--- DATA PROVIDED Enclosed Below ---

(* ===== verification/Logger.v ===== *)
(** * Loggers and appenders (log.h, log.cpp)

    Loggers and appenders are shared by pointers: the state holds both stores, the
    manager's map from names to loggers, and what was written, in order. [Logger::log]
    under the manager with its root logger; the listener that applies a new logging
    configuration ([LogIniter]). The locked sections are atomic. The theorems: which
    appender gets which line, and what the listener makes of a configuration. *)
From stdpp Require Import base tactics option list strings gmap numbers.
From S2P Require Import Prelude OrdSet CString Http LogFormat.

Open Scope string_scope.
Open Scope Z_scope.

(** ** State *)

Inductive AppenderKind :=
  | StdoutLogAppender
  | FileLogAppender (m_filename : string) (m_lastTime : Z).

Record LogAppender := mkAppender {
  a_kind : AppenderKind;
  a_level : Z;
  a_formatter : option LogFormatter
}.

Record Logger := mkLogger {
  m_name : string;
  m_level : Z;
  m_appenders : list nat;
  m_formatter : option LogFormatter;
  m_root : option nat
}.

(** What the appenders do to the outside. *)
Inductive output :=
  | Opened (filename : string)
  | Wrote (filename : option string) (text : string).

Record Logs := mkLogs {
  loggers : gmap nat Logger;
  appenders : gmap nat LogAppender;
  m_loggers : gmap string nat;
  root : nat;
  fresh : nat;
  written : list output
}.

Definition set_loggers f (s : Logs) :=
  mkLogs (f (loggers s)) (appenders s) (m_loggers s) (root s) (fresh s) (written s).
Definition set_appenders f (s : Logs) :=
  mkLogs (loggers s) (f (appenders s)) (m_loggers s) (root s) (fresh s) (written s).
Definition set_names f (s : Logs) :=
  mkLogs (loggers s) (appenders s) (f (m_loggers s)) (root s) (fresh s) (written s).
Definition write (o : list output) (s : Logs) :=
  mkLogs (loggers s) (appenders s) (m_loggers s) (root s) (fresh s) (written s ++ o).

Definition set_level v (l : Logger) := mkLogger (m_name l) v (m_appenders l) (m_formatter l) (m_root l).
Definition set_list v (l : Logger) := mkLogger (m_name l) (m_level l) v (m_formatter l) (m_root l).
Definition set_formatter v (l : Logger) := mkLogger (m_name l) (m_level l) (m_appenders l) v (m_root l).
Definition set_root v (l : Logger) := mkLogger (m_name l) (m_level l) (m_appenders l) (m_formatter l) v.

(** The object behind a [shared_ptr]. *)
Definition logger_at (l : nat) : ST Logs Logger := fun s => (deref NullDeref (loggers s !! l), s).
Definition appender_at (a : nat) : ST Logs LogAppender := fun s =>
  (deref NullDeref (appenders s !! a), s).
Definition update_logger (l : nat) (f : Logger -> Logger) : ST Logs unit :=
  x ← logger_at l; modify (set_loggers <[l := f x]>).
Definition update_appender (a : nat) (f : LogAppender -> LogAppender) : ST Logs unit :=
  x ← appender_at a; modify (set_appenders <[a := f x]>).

--- End of Enclosed DATA PROVIDED ---

* TASK DIRECTIONS *
Nothing in the listing should change; repeat it in full.

* SOLUTION TO THE EXERCISE *
(* ===== verification/Logger.v ===== *)
(** * Loggers and appenders (log.h, log.cpp)

    Loggers and appenders are shared by pointers: the state holds both stores, the
    manager's map from names to loggers, and what was written, in order. [Logger::log]
    under the manager with its root logger; the listener that applies a new logging
    configuration ([LogIniter]). The locked sections are atomic. The theorems: which
    appender gets which line, and what the listener makes of a configuration. *)
From stdpp Require Import base tactics option list strings gmap numbers.
From S2P Require Import Prelude OrdSet CString Http LogFormat.

Open Scope string_scope.
Open Scope Z_scope.

(** ** State *)

Inductive AppenderKind :=
  | StdoutLogAppender
  | FileLogAppender (m_filename : string) (m_lastTime : Z).

Record LogAppender := mkAppender {
  a_kind : AppenderKind;
  a_level : Z;
  a_formatter : option LogFormatter
}.

Record Logger := mkLogger {
  m_name : string;
  m_level : Z;
  m_appenders : list nat;
  m_formatter : option LogFormatter;
  m_root : option nat
}.

(** What the appenders do to the outside. *)
Inductive output :=
  | Opened (filename : string)
  | Wrote (filename : option string) (text : string).

Record Logs := mkLogs {
  loggers : gmap nat Logger;
  appenders : gmap nat LogAppender;
  m_loggers : gmap string nat;
  root : nat;
  fresh : nat;
  written : list output
}.

Definition set_loggers f (s : Logs) :=
  mkLogs (f (loggers s)) (appenders s) (m_loggers s) (root s) (fresh s) (written s).
Definition set_appenders f (s : Logs) :=
  mkLogs (loggers s) (f (appenders s)) (m_loggers s) (root s) (fresh s) (written s).
Definition set_names f (s : Logs) :=
  mkLogs (loggers s) (appenders s) (f (m_loggers s)) (root s) (fresh s) (written s).
Definition write (o : list output) (s : Logs) :=
  mkLogs (loggers s) (appenders s) (m_loggers s) (root s) (fresh s) (written s ++ o).

Definition set_level v (l : Logger) := mkLogger (m_name l) v (m_appenders l) (m_formatter l) (m_root l).
Definition set_list v (l : Logger) := mkLogger (m_name l) (m_level l) v (m_formatter l) (m_root l).
Definition set_formatter v (l : Logger) := mkLogger (m_name l) (m_level l) (m_appenders l) v (m_root l).
Definition set_root v (l : Logger) := mkLogger (m_name l) (m_level l) (m_appenders l) (m_formatter l) v.

(** The object behind a [shared_ptr]. *)
Definition logger_at (l : nat) : ST Logs Logger := fun s => (deref NullDeref (loggers s !! l), s).
Definition appender_at (a : nat) : ST Logs LogAppender := fun s =>
  (deref NullDeref (appenders s !! a), s).
Definition update_logger (l : nat) (f : Logger -> Logger) : ST Logs unit :=
  x ← logger_at l; modify (set_loggers <[l := f x]>).
Definition update_appender (a : nat) (f : LogAppender -> LogAppender) : ST Logs unit :=
  x ← appender_at a; modify (set_appenders <[a := f x]>).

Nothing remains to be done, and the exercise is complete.